Libraries run programs, for example, a New Fantasy Reading Club, where every time they add new fantasy books into their collection, they put them into the book bank for a reading program and invite all their patrons who are interested in fantasy books to come and join this reading program.

3. Book of the Month Club

We have a book of the month club where they will have one title every month that is made available to their patrons and the challenge will be to read that certain book in the month.

 Again, this allows you as a librarian, just imagine what type of reading program you would like to deploy to reach a certain segment of your population and then build a reading program around that interest preference. And it just literally takes a few minutes to build a reading program that will meet a specific desire or needles in the library and then deploy to your community.

4. 1000 Books Before Kindergarten

Most every library runs some iteration of a 1KB4K program. Reader Zone allows you to run one program wherein a family can enroll their young child in a reading group according to when the child is set to begin school---you'd have one group called "Kindergarten 2022", another called "Kindergarten 2023" and so on. Family enter the reading program code, select the school that pertains to them and they begin logging books read.

As a reading program organizer, you can communicate with separate age groups on their terms, build out book bank selections that match the age group--high contrast board books for toddlers and early readers for 4 and 5 year-olds.

This is a low management and high impact way of managing a 1KB4K program at any library.

 

Promote your reading programs

 If you have a Facebook page or communicate with your patrons through some sort of digital means, it's quite simple to get the word out about this new type of reading program.

Reader Zone provides you will all the social media marketing assets you will need to build a great digital marketing campaign for your programs.

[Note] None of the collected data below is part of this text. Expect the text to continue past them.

Lemma student_invariant_witness :
  Student.wf alice /\
  Student.calculateAverage alice = alice /\
  forall s, Student.wf s -> Student.person s = Person.mk "Alice" 1 ->
            Student.studentClass s = "10A" -> Student.grades s = [12; 8; 15; 9]%Z ->
            s = alice.
Proof. apply (student_invariant "Alice" "10A" 1 [12; 8; 15; 9]%Z); by_compute. Defined.

(** C10. In a well-formed student the stored average is exactly a quarter of
    the total the loop computed: the conversion of the total to [double]
    and the division by the size of the vector round nothing, and the
    result is zero or a normal number (never NaN, never an infinity). *)
Theorem average_is_exact (s : Student.t) :
  Student.wf s ->
  canonical (Student.averageGrade s) /\
  QArith_base.Qeq (value (Student.averageGrade s))
                  (QArith_base.Qmake (Student.total (Student.grades s)) 4).
Proof.
  intros (_ & Hlen & _ & _ & ->).
  split; [by apply average_canonical | by apply average_value].
Qed.

Lemma average_is_exact_witness :
  canonical (Student.averageGrade alice) /\
  QArith_base.Qeq (value (Student.averageGrade alice))
                  (QArith_base.Qmake (Student.total (Student.grades alice)) 4).
Proof. apply (average_is_exact alice); by_compute. Defined.

(** C28. Whatever four [int] grades a student has, the average
    [displayDetails] prints is the decimal of six significant digits
    nearest to a quarter of their total: read back, the text is zero when
    the total is, and else within half a unit of its sixth digit of the
    quarter.  Averages of more than six digits are shown rounded, and from
    a million on in scientific notation. *)
Theorem average_printed_nearest (s : Student.t) :
  Student.wf s ->
  shows_six (show_double (Student.averageGrade s))
            (QArith_base.Qmake (Student.total (Student.grades s)) 4).
Proof. intros (_ & Hlen & _ & _ & ->). by apply average_shows. Qed.

Lemma average_printed_nearest_witness :
  shows_six (show_double (Student.averageGrade alice))
            (QArith_base.Qmake (Student.total (Student.grades alice)) 4).
Proof. apply (average_printed_nearest alice); by_compute. Defined.

(** C9. [isPassed] of a well-formed student answers "Passed" exactly when
    the total of the four grades is at least 40, that is when the average
    is at least ten; the comparison in binary64 decides the same as the
    comparison of the integers. *)
Theorem isPassed_threshold (s : Student.t) :
  Student.wf s ->
  Student.isPassed s
  = if (40 <=? Student.total (Student.grades s))%Z then "Passed" else "Failed".
Proof.
  intros (_ & Hlen & _ & _ & Havg). unfold Student.isPassed.
  by rewrite Havg, average_ge_ten.
Qed.

Lemma isPassed_threshold_witness :
  Student.isPassed alice
  = if (40 <=? Student.total (Student.grades alice))%Z then "Passed" else "Failed".
Proof. apply (isPassed_threshold alice); by_compute. Defined.

(** C37. What [displayDetails] prints for a well-formed student whose total
    is at most 4000 in absolute value: the four subjects in the order of
    the initializer, each with its grade, the average written out in full
    (a quarter of the total; six significant digits lose nothing), and the
    result that the total decides. *)
Theorem student_card (s : Student.t) (g0 g1 g2 g3 : Z) :
  Student.wf s -> Student.grades s = [g0; g1; g2; g3] ->
  (-4000 <= Student.total [g0; g1; g2; g3] <= 4000)%Z ->
  Student.displayDetails s
  = "Name: " +:+ Person.name (Student.person s) +:+ String newline "ID: " +:+
    show_int (Person.id (Student.person s)) +:+ String newline "Class: " +:+
    Student.studentClass s +:+ String newline "" +:+
    "Subjects and Grades: " +:+ String newline "" +:+
    (("Maths: " +:+ show_int g0 +:+ String newline "") +:+
     ("Physics: " +:+ show_int g1 +:+ String newline "") +:+
     ("CS: " +:+ show_int g2 +:+ String newline "") +:+
     ("Electronics: " +:+ show_int g3 +:+ String newline "") +:+ "") +:+
    "Average Grade: " +:+ show_quarter (Student.total [g0; g1; g2; g3]) +:+
    String newline "" +:+
    "Result: " +:+
    (if (40 <=? Student.total [g0; g1; g2; g3])%Z then "Passed" else "Failed") +:+
    String newline "".
Proof.
  intros (_ & Hlen & _ & Hsub & Havg) Hg Ht.
  unfold Student.displayDetails, Student.isPassed, Student.grade_row.
  rewrite Havg, Hsub, Hg, average_shown, average_ge_ten by done.
  reflexivity.
Qed.

Lemma student_card_witness :
  Student.displayDetails alice
  = "Name: " +:+ "Alice" +:+ String newline "ID: " +:+
    show_int 1 +:+ String newline "Class: " +:+
    "10A" +:+ String newline "" +:+
    "Subjects and Grades: " +:+ String newline "" +:+
    (("Maths: " +:+ show_int 12 +:+ String newline "") +:+
     ("Physics: " +:+ show_int 8 +:+ String newline "") +:+
     ("CS: " +:+ show_int 15 +:+ String newline "") +:+
     ("Electronics: " +:+ show_int 9 +:+ String newline "") +:+ "") +:+
    "Average Grade: " +:+ show_quarter (Student.total [12; 8; 15; 9]%Z) +:+
    String newline "" +:+
    "Result: " +:+
    (if (40 <=? Student.total [12; 8; 15; 9]%Z)%Z then "Passed" else "Failed") +:+
    String newline "".
Proof. apply (student_card alice 12 8 15 9); by_compute. Defined.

It doesn't take you any more time to manage because you're not handling sheets of paper. You're not having to enroll people one by one. They do it on their own. They log the reading on their own and you just see the data and you are more importantly, giving your patrons an opportunity to engage with your library and find value with it, without you having to take hours out of your day to manage this and figure out how you're going to do it.

We're here to help you every step of the way. We have a lot of great librarians who give us ideas every day regarding different types of reading programs that are running. We even have a Facebook group that's dedicated to reading program organizers where organizers talk to each other. They share best practices and ideas. It's fun to see how they work together and how they use Reader Zone to reach segments of their population that might not otherwise participate with the library.

But again, it gives you the opportunity to have a meaningful conversation with your patrons and engage them in programs that are interesting and compelling for them.